- _Exercise objective_
Filter out every line below that lacks "CArray", and copy the rest.

- _Stored items_
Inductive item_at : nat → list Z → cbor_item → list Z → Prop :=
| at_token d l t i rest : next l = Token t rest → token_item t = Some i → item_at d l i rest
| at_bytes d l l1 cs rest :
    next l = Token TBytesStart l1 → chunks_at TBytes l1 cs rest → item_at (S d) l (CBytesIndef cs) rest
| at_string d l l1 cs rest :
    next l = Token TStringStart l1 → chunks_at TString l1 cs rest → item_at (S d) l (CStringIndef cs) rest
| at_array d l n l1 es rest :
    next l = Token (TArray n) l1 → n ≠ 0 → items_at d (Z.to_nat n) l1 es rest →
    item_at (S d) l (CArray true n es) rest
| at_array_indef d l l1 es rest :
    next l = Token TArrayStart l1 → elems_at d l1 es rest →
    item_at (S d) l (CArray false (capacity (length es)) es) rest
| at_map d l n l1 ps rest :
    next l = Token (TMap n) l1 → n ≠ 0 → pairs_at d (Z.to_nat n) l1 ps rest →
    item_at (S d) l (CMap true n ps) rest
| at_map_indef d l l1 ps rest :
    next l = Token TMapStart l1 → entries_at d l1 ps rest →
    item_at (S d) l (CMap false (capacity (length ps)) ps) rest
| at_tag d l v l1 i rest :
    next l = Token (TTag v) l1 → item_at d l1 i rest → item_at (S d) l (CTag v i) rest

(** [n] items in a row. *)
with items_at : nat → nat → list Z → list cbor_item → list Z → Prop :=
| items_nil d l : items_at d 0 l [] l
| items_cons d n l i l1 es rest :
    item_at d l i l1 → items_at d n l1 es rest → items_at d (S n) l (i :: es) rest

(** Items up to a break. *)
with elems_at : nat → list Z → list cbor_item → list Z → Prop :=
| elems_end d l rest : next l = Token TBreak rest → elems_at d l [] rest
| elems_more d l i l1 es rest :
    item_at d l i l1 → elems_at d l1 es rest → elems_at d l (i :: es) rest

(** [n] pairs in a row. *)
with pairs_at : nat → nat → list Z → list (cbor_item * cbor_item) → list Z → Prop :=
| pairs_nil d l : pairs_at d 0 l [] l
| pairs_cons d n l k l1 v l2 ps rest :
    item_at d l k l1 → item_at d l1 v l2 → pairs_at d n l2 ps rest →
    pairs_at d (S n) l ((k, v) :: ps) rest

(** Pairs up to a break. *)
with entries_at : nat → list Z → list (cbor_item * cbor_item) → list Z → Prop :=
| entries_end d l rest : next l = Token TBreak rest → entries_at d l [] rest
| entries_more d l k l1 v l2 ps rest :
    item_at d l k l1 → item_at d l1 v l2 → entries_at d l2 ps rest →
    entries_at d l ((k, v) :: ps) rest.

- _Answer box_
    item_at (S d) l (CArray true n es) rest
    item_at (S d) l (CArray false (capacity (length es)) es) rest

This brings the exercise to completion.